Write out again only the lines that run from the start of the entries to the line containing "jitCall ga d v iO iN oO oN", both included.

+++ Given data +++

Lemma agrees_Balance sync r c x l t s :
  sim sync r c (x :: l) t s -> agrees (jitBalance x) Balance_doExecute one sync r l t s.
Proof.
  intros Hs. pose proof (sim_room _ _ _ _ _ _ _ Hs). apply agrees_rwp. unfold jitBalance, evmGetBalance, Balance_doExecute.
  jit_operands. rewrite load_address, be_trunc_address_spec by done.
  eapply (rwp_coldCharge _ _ _ _ _ _ _ (fun k => orStatus (chargeGas k) EVMC_OUT_OF_GAS) (fun _ => _) (fun _ => _)); [eassumption|..].
  - intros c' t' s1 Hs1 Q' R' HQ. eapply rwp_charge; [exact Hs1|done|auto].
  - intros h' t1 s1 Hs1. eapply rwp_hostRead; [exact Hs1|]. eapply rwp_askHost; [exact Hs1|].
    eapply rwp_push_ret; [exact Hs1|done|done|apply bytes_u256, get_balance_bytes|done].
Qed.

Lemma agrees_ExtCodeSize sync r c x l t s :
  sim sync r c (x :: l) t s -> agrees (jitExtCodeSize x) ExtCodeSize_doExecute one sync r l t s.
Proof.
  intros Hs. pose proof (sim_room _ _ _ _ _ _ _ Hs). apply agrees_rwp. unfold jitExtCodeSize, evmGetExtCodeSize, ExtCodeSize_doExecute.
  jit_operands. rewrite load_address, be_trunc_address_spec by done.
  eapply (rwp_coldCharge _ _ _ _ _ _ _ chargeSigned (fun _ => _) (fun _ => _)); [eassumption|..].
  - intros c' t' s1 Hs1 Q' R' HQ. eapply rwp_chargeSigned; [exact Hs1|done|auto].
  - intros h' t1 s1 Hs1. eapply rwp_hostRead; [exact Hs1|]. eapply rwp_room; [exact Hs1|done|].
    eapply rwp_askLast; [exact Hs1|].
    eapply rwp_push_ret; [exact Hs1|done|done|apply u256_of_u64, get_code_size_range|done].
Qed.
(** The call compiled code makes for an instruction. *)
Definition jitCallOp (op : evmc_opcode) (ga d v iO iN oO oN : Z) : RM HS Z :=
  match op with
  | OP_CALL => jitCall ga d v iO iN oO oN
  | OP_CALLCODE => jitCallCode ga d v iO iN oO oN
  | OP_DELEGATECALL => jitDelegateCall ga d iO iN oO oN
  | OP_STATICCALL => jitStaticCall ga d iO iN oO oN
  | _ => undef
  end.

Definition call_operands (hva : bool) (ga d v iO iN oO oN : Z) : list Z :=
  if hva then [ga; d; v; iO; iN; oO; oN] else [ga; d; iO; iN; oO; oN].

Lemma jitCallOp_unfold op k f hva ga d v iO iN oO oN t :
  call_shape op = Some (k, f, hva) ->
  jitCallOp op ga d v iO iN oO oN t =
  (a <- normalizeOffsetWithSize iO iN ;; b <- normalizeOffsetWithSize oO oN ;;
   evmHandleCallInternal k (sat ga) (Some (packU256Argument d)) (if hva then v else 0) a.1 a.2 b.1 b.2 f) t.
Proof.
  intros Hs. destruct op; try discriminate Hs; injection Hs as <- <- <-;
    unfold jitCallOp, jitCall, jitCallCode, jitDelegateCall, jitStaticCall, evmHandleCall, evmHandleCallCode,
      evmHandleDelegateCall, evmHandleStaticCall, sat; reflexivity.
Qed.

Lemma wp_Call_operands op k f hva ga d v iO iN oO oN r l m g c s (Q : unit -> hstate HS -> Prop) R :
  call_shape op = Some (k, f, hva) -> view r (call_operands hva ga d v iO iN oO oN ++ l) m g c s ->
  (forall s', view r l m g c s' -> wp (Call_rest op hva ga d (if hva then v else 0) iO iN oO oN) Q R s') ->
  wp (Call_doExecute op) Q R s.
Proof.
  intros Hop Hv Hk. destruct hva; [rewrite (Call_unfold _ _ _ Hop)|rewrite (Call_unfold_no_value _ _ _ Hop)];
    cbn [call_operands app] in Hv; apply wp_bind, wp_bind; (eapply vp_check; [exact Hv|simpl; lia|]); apply wp_ret.
  - repeat (apply wp_bind; eapply vp_pop; [eassumption|intros ? ? ?]). by apply Hk.
  - do 2 (apply wp_bind; eapply vp_pop; [eassumption|]; intros ? ? ?). apply wp_bind, wp_ret.
    do 4 (apply wp_bind; eapply vp_pop; [eassumption|]; intros ? ? ?). by apply Hk.
Qed.

Lemma refuses_no_value op k f hva v r :
  call_shape op = Some (k, f, hva) -> refuses_value op (if hva then v else 0) r = true -> refuses_value op v r = true.
Proof. intros Hop. by destruct op; try discriminate Hop; injection Hop as <- <- <-. Qed.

+++

▸ **The completed task**:
Lemma agrees_Balance sync r c x l t s :
  sim sync r c (x :: l) t s -> agrees (jitBalance x) Balance_doExecute one sync r l t s.
Proof.
  intros Hs. pose proof (sim_room _ _ _ _ _ _ _ Hs). apply agrees_rwp. unfold jitBalance, evmGetBalance, Balance_doExecute.
  jit_operands. rewrite load_address, be_trunc_address_spec by done.
  eapply (rwp_coldCharge _ _ _ _ _ _ _ (fun k => orStatus (chargeGas k) EVMC_OUT_OF_GAS) (fun _ => _) (fun _ => _)); [eassumption|..].
  - intros c' t' s1 Hs1 Q' R' HQ. eapply rwp_charge; [exact Hs1|done|auto].
  - intros h' t1 s1 Hs1. eapply rwp_hostRead; [exact Hs1|]. eapply rwp_askHost; [exact Hs1|].
    eapply rwp_push_ret; [exact Hs1|done|done|apply bytes_u256, get_balance_bytes|done].
Qed.

Lemma agrees_ExtCodeSize sync r c x l t s :
  sim sync r c (x :: l) t s -> agrees (jitExtCodeSize x) ExtCodeSize_doExecute one sync r l t s.
Proof.
  intros Hs. pose proof (sim_room _ _ _ _ _ _ _ Hs). apply agrees_rwp. unfold jitExtCodeSize, evmGetExtCodeSize, ExtCodeSize_doExecute.
  jit_operands. rewrite load_address, be_trunc_address_spec by done.
  eapply (rwp_coldCharge _ _ _ _ _ _ _ chargeSigned (fun _ => _) (fun _ => _)); [eassumption|..].
  - intros c' t' s1 Hs1 Q' R' HQ. eapply rwp_chargeSigned; [exact Hs1|done|auto].
  - intros h' t1 s1 Hs1. eapply rwp_hostRead; [exact Hs1|]. eapply rwp_room; [exact Hs1|done|].
    eapply rwp_askLast; [exact Hs1|].
    eapply rwp_push_ret; [exact Hs1|done|done|apply u256_of_u64, get_code_size_range|done].
Qed.
(** The call compiled code makes for an instruction. *)
Definition jitCallOp (op : evmc_opcode) (ga d v iO iN oO oN : Z) : RM HS Z :=
  match op with
  | OP_CALL => jitCall ga d v iO iN oO oN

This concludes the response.